Dos autores isleños alimentan dicha semiótica arrebatándonos la quietud marítima: Alejandro González Luna y José Mármol. El primero admite desconocer los confines oceánicos: Nadie sabe bien aquí/ a dónde va el mar cuando se aleja./ Qué huesos van al norte; qué amores van al sur y no regresan./ En tal escenario, el mar ha cesado de ser símil para adentrarse en la búsqueda ontológica, en los vericuetos de la duda persiguiendo el sendero de la verdad del signo, consciente quizás de semejante futilidad. Se transforma “en hambre de luz, en un viejo retrato sin fecha…”, como sentencia González Luna recordándonos, al estilo de Derek Walcott, que el mar, parecería, no aprende aún a descansar.
Mármol, por su parte, hace del mar la gran metáfora hogar de un sinfín de cosas: la belleza, la ensoñación, la furia, la injusticia y hasta el poder. Lugar donde el poeta se ha rendido ante el vuelo del océano entregado al azul: Azul es el tamaño de la fascinación./Azul es el calor de la arena de tu pecho./Azul como mi casa de la infancia, enfermo y solo./Azul cielo. Azul mar.
Adentrarse al mar mítico será, en consecuencia, emprender el camino hacia una Ítaca que hoy pudiese yacer en la infinitud de tres océanos con nombres y apellidos: en el mar Negro vecino de Crimea, del Cáucaso, y puerta del Egeo alimentado por el Danubio; mar inhóspito según Píndaro y hospitalario de acuerdo con la tradición greco-romana, testigo por lo demás de las más grandes batallas marítimas de la Antigüedad. El segundo, mar Blanco para los turcos -mare nostrum- para la anciana Roma, el Mediterráneo, por supuesto, cuna de vida, camino de sueños según Serrat, penosamente el más contaminado por su alta tasa de hidrocarburos, fue testigo del desarrollo de los egipcios, fenicios, hebreos, griegos, y romanos. Y el tercero, el Caribe cosmos inmenso del Walcott que le reconstruye a trazos persiguiendo la razón de ser y los orígenes de la identidad insular: Yo soy el ciego Billi Blue, él, Odiseo, el navegante/a quien el dios del mar volvía loco y quiso destruir…/… Y así mis blues vagan sin rumbo como humo del fuego de aquella guerra,/ porque sin remedio todo se derrumbó, una vez que Aquiles fue ceniza.
Eso sí, no se ignore que mar siglo XXI es también lar de trágicas migraciones; de Lampedusa, el Canal de la Mona y Gibraltar, espacios anegados de cadáveres no tan azules. Mares reminiscentes de otrora traficantes de humanos, abismo suicida de seres anónimos hechos cifras, y también ejemplo de mar camaleón -pálido, mejor aún- que en unas cuantas décadas transmutará coloración a causa de los desechos que arrebatan su estampa poética mientras le hieren a muerte regalándole plástico. Mar tragedia, en resumen.
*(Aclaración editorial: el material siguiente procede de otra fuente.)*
(** X5. Called with the steps, the sampler covers the table within the
    first pass: for [1 <= batch_size <= N], every label of the table is in
    the batch of some step [s >= 0] with [batch_size * s < N]. *)
Theorem sampler_covers_table_in_first_pass :
  forall (V : Type) (R : NumpyRandom) (data : DataFrame V) (size : Z) (g : rng_state),
    choice_permutes R ->
    1 <= size <= len data ->
    forall l, In l (index data) ->
      exists step labels,
        0 <= step /\ size * step < len data /\
        fst (batch_labels data size step g) = inr labels /\
        In l labels.
Proof.
  intros V R data size g HR Hsize l Hl.
  assert (Hin : In l (shuffled data 0)).
  { apply (Permutation_in (l := index data)); [symmetry; apply HR | assumption]. }
  apply In_nth_error in Hin. destruct Hin as [i Hi].
  assert (Hilt : (i < List.length (shuffled data 0))%nat).
  { apply nth_error_Some. congruence. }
  assert (Hord : len (shuffled data 0) = len data) by (apply shuffled_length; assumption).
  unfold len in Hord.
  set (step := Z.of_nat i / size).
  assert (Hstep : 0 <= step) by (apply Z.div_pos; lia).
  assert (Hle : size * step <= Z.of_nat i) by (apply Z.mul_div_le; lia).
  assert (Hpass : size * step / len data = 0) by (apply Z.div_small; unfold len; nia).
  assert (Hseed : size * step / len data <= 2 ^ 32 - 1) by (rewrite Hpass; lia).
  assert (HN : 0 < len data) by lia.
  assert (Hsize' : 0 <= size <= len data) by lia.
  destruct (@batch_labels_cyclic V R data size step g HR Hsize' HN Hstep Hseed)
    as (labels & Hrun & Hlen & Hnth).
  exists step, labels. repeat split; try assumption.
  { unfold len. lia. }
  assert (Hk := Z.mod_pos_bound (Z.of_nat i) size ltac:(lia)).
  specialize (Hnth (Z.of_nat i mod size) Hk).
  rewrite Hpass in Hnth.
  replace (size * step + Z.of_nat i mod size) with (Z.of_nat i) in Hnth
    by (subst step; apply Z.div_mod; lia).
  rewrite (Z.mod_small (Z.of_nat i) (len data)), Nat2Z.id, Hi in Hnth by (unfold len; lia).
  now apply nth_error_In in Hnth.
Qed.

Lemma sampler_covers_table_in_first_pass_witness :
  choice_permutes Demo.numpy /\
  1 <= 3 <= len Demo.four_rows /\
  In 3 (index Demo.four_rows) /\
  exists step labels,
    0 <= step /\ 3 * step < len Demo.four_rows /\
    fst (batch_labels (R := Demo.numpy) Demo.four_rows 3 step 7) = inr labels /\
    In 3 labels.
Proof.
  assert (H1 : 1 <= 3 <= len Demo.four_rows) by (vm_compute; split; congruence).
  assert (H2 : In 3 (index Demo.four_rows)) by (simpl; tauto).
  repeat (split; [assumption || exact demo_numpy_lawful |]).
  exact (@sampler_covers_table_in_first_pass Z Demo.numpy Demo.four_rows 3 7
           demo_numpy_lawful H1 3 H2).
Defined.

Section Rows.

Variable V : Type.

(** The rows of a list of labels of the table, as [get_data_batch] gets them
    on lines 58 and 59. *)
Lemma rows_of_labels (c : nat) (data : DataFrame V) (labels : list Z) :
  well_formed c data ->
  (forall l, In l labels -> In l (index data)) ->
  0 < len labels ->
  exists x,
    loc data labels = inr x /\ index x = labels /\ incl x data /\
    np_reshape (values x) (len labels) = inr (values x) /\
    len (values x) = len labels.
Proof.
  intros [Hnd Hrect] Hin Hpos.
  destruct (@loc_unique V data labels Hnd Hin) as (x & Hloc & Hix & Hincl).
  assert (Hx : len (values x) = len labels).
  { unfold len, values. rewrite length_map, <- (length_map fst).
    fold (index x). now rewrite Hix. }
  exists x. repeat split; try assumption.
  rewrite <- Hx. apply (@np_reshape_rect V c); [| lia].
  unfold values. apply Forall_map. rewrite Forall_forall in *.
  intros r Hr. apply Hrect, Hincl, Hr.
Qed.

Lemma row_of_unique_values (data : DataFrame V) (r r' : Z * list V) :
  NoDup (values data) -> In r data -> In r' data -> snd r = snd r' -> r = r'.
Proof.
  unfold values. induction data as [| d data IH]; simpl; [tauto |].
  intros Hnd Hr Hr' Heq. inversion Hnd as [| ? ? Hd Hnd']; subst.
  destruct Hr as [-> | Hr], Hr' as [-> | Hr'].
  - reflexivity.
  - exfalso. apply Hd. rewrite Heq. now apply in_map.
  - exfalso. apply Hd. rewrite <- Heq. now apply in_map.
  - now apply IH.
Qed.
Casi todo, pues, será azul. Tal como en el ideario de los emperadores chinos que lo vestían para venerar al cielo; como el color sacrificial de los mayas pintados de azul mientras los corazones vivos arrancados de sus víctimas continuaban escupiendo rojo; como el del joven Picasso parisino, lúgubre, “azul del inframundo egipcio donde el artista ‘muere’ y entra montado a caballo en el más allá, en el reino de los muertos” que emulaba el viaje mítico al Hades, según opinaba Jung.
Ante el ubicuo rostro cerúleo de la contemporaneidad, cabría preguntarse qué será de los tritanópticos, víctimas de la dicromacia azul que les hace incapaces de ver este color a causa de un trastorno congénito de los conos retinianos. Los afectados de dicha condición, desde niños, y ante el desconcierto de sus allegados, son incomprendidos por ver el mar de aspecto negro. ¿Qué será de sus corazones despojados del azul? ¿En qué color encontrarán sosiego? ¿Comprenderán al poeta (Mármol, una vez más), cuando dice Azul, azul de mar,/ tan similar al tiento de tu boca en mi otro beso./?
Jochy Herrera, ensayista y cardiólogo. Autor de Fiat Lux. Sobre los universos del color. (Huerga & Fierro, 2023).